Now THAT'S Good Teachin'!

Wow. Teachers at this school are SO good that they can get a kid to pass even when he's not there:
A public school student in St. Louis got mixed marks in a third-quarter progress report recently, receiving credit for being in class 58 times and getting two B’s and one C to go along with four F’s.

There was just one problem: The entire time, the unidentified student was enrolled in a school in Oklahoma, attending classes hundreds of miles from St. Louis.

The St. Louis Post-Dispatch reported yesterday that teachers at Gateway High School never noticed the student wasn’t in class during the first two months of this year. One teacher marked the student tardy for class on a day the student wasn’t there.

Senior district officials were unaware of the phantom student until the Post-Dispatch provided a copy of an e-mail the school’s vice principal sent to Gateway staff chastising them for failing to notice the student’s absence.

The student withdrew from the St. Louis Public Schools on Dec. 19, 2007. After confirming the authenticity of the e-mail, officials sought to downplay the incident.

"We’re not happy about this, but it’s fixed," district spokeswoman Deborah Sistrunk said.

Sistrunk said she could not explain how a student no longer enrolled at the school could earn grades and be counted as present in classes. "We don’t know how it happened," she said.

The St. Louis public school system has been in disarray in recent years, struggling amid constant turnover in senior leadership.

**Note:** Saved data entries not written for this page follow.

(* ===== verification/Pieces.v ===== *)
(** * internal/redact: the masker on whole queries

    A query is a sequence of pieces: the literals and comments the masker hides,
    and what it keeps (words, symbols, quoted identifiers, positional
    parameters).  The definitions here are the reference [Mask] is compared with:
    they say how each piece is written, when a text can be read that way, and what
    is to be left of it; none of them scans. *)
From S2P Require Import Prelude GoRuntime Utf8 Redact.
Local Open Scope Z_scope.

(** ** Pieces of a query *)

(** A decimal constant: digits, a fraction, an exponent with its sign. *)
Record Numeral := mkNumeral {
  whole : list Z;
  fraction : option (list Z);
  exponent : option (Z * list Z * list Z)   (* e or E, sign, digits *)
}.

Definition numeral_text (n : Numeral) : list Z :=
  whole n ++ match fraction n with Some d => rDot :: d | None => [] end ++
  match exponent n with Some (e, sign, d) => e :: sign ++ d | None => [] end.

Definition digits (d : list Z) : bool := forallb isDigit d.
Definition some_digits (d : list Z) : bool := digits d && negb (bool_decide (d = [])).

Definition numeral_ok (n : Numeral) : bool :=
  some_digits (whole n) && match fraction n with Some d => digits d | None => true end &&
  match exponent n with
  | Some (e, sign, d) => ((e =? rLowerE) || (e =? rUpperE)) &&
      bool_decide (sign ∈ [[]; [rPlus]; [rDash]]) && some_digits d
  | None => true
  end.

Inductive Piece :=
| Word (w : list Z)                       (* keyword or identifier *)
| Symbol (c : Z)                          (* blank, operator, punctuation *)
| QuotedIdent (v : list Z)
| Param (d : list Z)                      (* $1, or a lone dollar sign *)
| Number (n : Numeral)
| Literal (k : SpanKind) (v : list Z)     (* a closed string, dollar quote or comment *)
| Unclosed (k : SpanKind) (v : list Z).   (* one that runs to the end of the query *)

Definition unclosed_text (k : SpanKind) (v : list Z) : list Z :=
  match k with
  | StringLit => rQuote :: double_quotes v
  | DollarLit t => dollar_tag t ++ v
  | LineComment => rDash :: rDash :: v
  | BlockComment => rSlash :: rStar :: v
  end.

Definition piece_text (p : Piece) : list Z :=
  match p with
  | Word w => w
  | Symbol c => [c]
  | QuotedIdent v => rDQuote :: v ++ [rDQuote]
  | Param d => rDollar :: d
  | Number n => numeral_text n
  | Literal k v => span_text k v
  | Unclosed k v => unclosed_text k v
  end.

(** What may be left of it. *)
Definition piece_mask (p : Piece) : list Z :=
  match p with
  | Number _ => [rMark]
  | Literal k _ | Unclosed k _ => span_mask k
  | _ => piece_text p
  end.

Definition pieces_text (ps : list Piece) : list Z := ps ≫= piece_text.
Definition pieces_mask (ps : list Piece) : list Z := ps ≫= piece_mask.

(** ** When a text can be read as these pieces *)
Definition ends_word (pre : list Z) : bool := before_rune pre (List.length pre) isWord.

Definition unclosed_ok (k : SpanKind) (v : list Z) : Prop :=
  match k with
  | StringLit => True
  | DollarLit t => Forall (fun c => isWord c = true) t /\ rDollar ∉ v
  | LineComment => False   (* one at the end is closed *)
  | BlockComment => forall i, at_rune v i (Z.eqb rStar) && at_rune v (S i) (Z.eqb rSlash) = false
  end.
(* ===== verification/Auth.v ===== *)
(** * internal/auth: principals, identity sources and middleware

    A request is resolved to a [Principal] by an [Identity] (bearer tokens or
    a trusted proxy); the middleware stores it in the request's context and
    enforces a minimum role.  Handlers are functions from a request and the
    state [W] of the program to the new state and a response, or a panic. *)
From S2P Require Import Prelude GoRuntime Utf8 GoStrings Sha256.
From Stdlib Require Import Ascii String.
Local Open Scope Z_scope.

(** ** Roles *)
Definition Role := string.
Definition RoleViewer : Role := "viewer".
Definition RoleOperator : Role := "operator".
Definition RoleAdmin : Role := "admin".

Definition rank (r : Role) : Z :=
  if bool_decide (r = RoleViewer) then 1
  else if bool_decide (r = RoleOperator) then 2
  else if bool_decide (r = RoleAdmin) then 3
  else 0.

Definition AtLeast (r min : Role) : bool := (0 <? rank r) && (rank min <=? rank r).

Definition ParseRole (s : string) : Result Role :=
  let r : Role := s in
  if bool_decide (r = RoleViewer) || bool_decide (r = RoleOperator) || bool_decide (r = RoleAdmin)
  then Val r
  else Err ("invalid role " +:+ Quote s +:+ " (want viewer|operator|admin)").

Record Principal := mkPrincipal { Name : string; PrincipalRole : Role }.
Definition noPrincipal : Principal := mkPrincipal "" "".

(** ** Requests and responses (net/http)

    Header keys are canonical, as the server delivers them; the cookies are
    those parsed from the request, in order; [ctx_principal] is the value the
    context holds under [principalKey]. *)
Record Request := mkRequest {
  Method : string;
  Path : string;
  Host : string;
  Header : gmap string (list string);
  Cookies : list (string * string);
  Query : gmap string (list string);
  URLParams : gmap string string;
  ctx_principal : option Principal
}.

Definition header_Get (h : gmap string (list string)) (key : string) : string :=
  match h !! CanonicalMIMEHeaderKey key with
  | Some (v :: _) => v
  | _ => ""
  end.

Definition query_Get (q : gmap string (list string)) (key : string) : string :=
  match q !! key with
  | Some (v :: _) => v
  | _ => ""
  end.

Fixpoint find_cookie (cs : list (string * string)) (name : string) : option string :=
  match cs with
  | [] => None
  | (n, v) :: cs => if bool_decide (n = name) then Some v else find_cookie cs name
  end.

Definition with_principal (r : Request) (p : Principal) : Request :=
  mkRequest (Method r) (Path r) (Host r) (Header r) (Cookies r) (Query r) (URLParams r) (Some p).

Inductive Body (B : Type) := TextBody (s : string) | JSONBody (b : B) | OtherBody.
Arguments TextBody {B} s.
Arguments JSONBody {B} b.
Arguments OtherBody {B}.

Record Response (B : Type) := mkResponse {
  resp_Status : Z;
  resp_Header : list (string * string);
  resp_Body : Body B
}.
Arguments mkResponse {B}.
Arguments resp_Status {B}.
Arguments resp_Header {B}.
Arguments resp_Body {B}.

Definition StatusOK : Z := 200.
Definition StatusBadRequest : Z := 400.
Definition StatusUnauthorized : Z := 401.
Definition StatusForbidden : Z := 403.
Definition StatusNotFound : Z := 404.
Definition StatusMethodNotAllowed : Z := 405.
Definition StatusInternalServerError : Z := 500.
Definition StatusBadGateway : Z := 502.
Definition StatusServiceUnavailable : Z := 503.

(** [http.Error], after the headers [hs] set by the handler. *)
Definition http_Error {B} (hs : list (string * string)) (msg : string) (code : Z) : Response B :=
  mkResponse code
    (hs ++ [("Content-Type", "text/plain; charset=utf-8"); ("X-Content-Type-Options", "nosniff")])
    (TextBody msg).

Definition Handler (W B : Type) := Request -> W -> Outcome (W * Response B).

(** ** Identity sources *)
Class Identity (I : Type) := Authenticate : I -> Request -> Principal * bool.

(** Its promise: the answer depends on the headers and cookies only. *)
Class IdentityLaws (I : Type) `{!Identity I} :=
  authenticate_headers (id : I) r r' : Header r = Header r' -> Cookies r = Cookies r' ->
    Authenticate id r = Authenticate id r'.

(** *** Bearer tokens *)
Record TokenPrincipal := mkTokenPrincipal { tp_Name : string; tp_Role : Role; tp_Token : string }.
Record TokenIdentity := mkTokenIdentity { byHash : gmap string Principal }.

Definition hashToken (tok : string) : string := EncodeToString (Sum256 (bytes_of_string tok)).

Definition index_token (m : gmap string Principal) (e : TokenPrincipal) : gmap string Principal :=
  if bool_decide (tp_Token e = "") then m
  else <[hashToken (tp_Token e) := mkPrincipal (tp_Name e) (tp_Role e)]> m.

Definition NewTokenIdentity (entries : list TokenPrincipal) : TokenIdentity :=
  mkTokenIdentity (fold_left index_token entries ∅).

Definition cookie_token (r : Request) : string :=
  match find_cookie (Cookies r) "pglockr_token" with
  | Some v => v
  | None => ""
  end.

Definition tokenFromRequest (r : Request) : string :=
  let h := header_Get (Header r) "Authorization" in
  if bool_decide (h = "") then cookie_token r
  else match CutPrefix h "Bearer " with
       | (t, true) => t
       | (_, false) => cookie_token r
       end.

Definition TokenAuthenticate (t : TokenIdentity) (r : Request) : Principal * bool :=
  let tok := tokenFromRequest r in
  if bool_decide (tok = "") then (noPrincipal, false)
  else match byHash t !! hashToken tok with
       | Some p => (p, true)
       | None => (noPrincipal, false)
       end.

#[export] Instance token_identity : Identity TokenIdentity := TokenAuthenticate.

(** *** The trusted proxy *)
Record ProxyConfig := mkProxyConfig {
  UserHeader : string;
  GroupsHeader : string;
  GroupsSep : string;
  TrustMode : string;
  SecretHeader : string;
  Secret : string;
  DefaultRole : Role;
  GroupToRole : gmap string Role
}.

Definition set_GroupsSep (cfg : ProxyConfig) (sep : string) : ProxyConfig :=
  mkProxyConfig (UserHeader cfg) (GroupsHeader cfg) sep (TrustMode cfg) (SecretHeader cfg)
    (Secret cfg) (DefaultRole cfg) (GroupToRole cfg).

Definition NewProxyIdentity (cfg : ProxyConfig) : Result ProxyConfig :=
  if bool_decide (UserHeader cfg = "") then Err "proxy: userHeader is required" else
  if bool_decide (TrustMode cfg = "secret") &&
     (bool_decide (SecretHeader cfg = "") || bool_decide (Secret cfg = ""))
  then Err "proxy: trustMode 'secret' requires secretHeader and a secret value" else
  if negb (bool_decide (TrustMode cfg = "secret") || bool_decide (TrustMode cfg = "network"))
  then Err ("proxy: invalid trustMode " +:+ Quote (TrustMode cfg) +:+ " (want secret|network)") else
  if (size (GroupToRole cfg) =? 0)%nat && bool_decide (DefaultRole cfg = "")
  then Err "proxy: configure at least one group→role mapping or a defaultRole" else
  Val (if bool_decide (GroupsSep cfg = "") then set_GroupsSep cfg "," else cfg).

The State Board of Education stripped the district of accreditation in March, citing a long history of poor academic performance, low graduation rates and financial problems.

A special advisory board took control in June. Board President Rick Sullivan said he wants to learn more about the student getting grades when he or she was not at school.

"While I’m confident this is an isolated incident, we are going to look into it with the goal of eliminating something like this happening in the future," Sullivan said.

Former elected School Board President Veronica O’Brien said the Gateway lapse was another example of a city school inflating attendance in a quiet effort to increase state funding. State education allocations are tied to attendance.

"This kind of stuff goes on all the time," O’Brien said.

Attendance at Gateway and other city middle and high schools is recorded on a computer program at the beginning of each class period. Teachers note if a student is present, absent, tardy or absent for a specific reason.


The former board president saying that "this kind of stuff happens all the time," is really rich. This didn't happen just since the state took over. I know there are many dedicated professionals in that school district. But someone has got to get control of that place-- preferably, someone who knows something about education. The district is currently searching for yet another superintendent, and I wonder if they've had any offers-- given that the special advisory board has let it be known that the new superintendent will be a mere cog in their dream machine, which is interesting in that none of the people on the special advisory board seem to have any experience with public education, much less urban public education.

Sad. Oh, and it's fraudulent too.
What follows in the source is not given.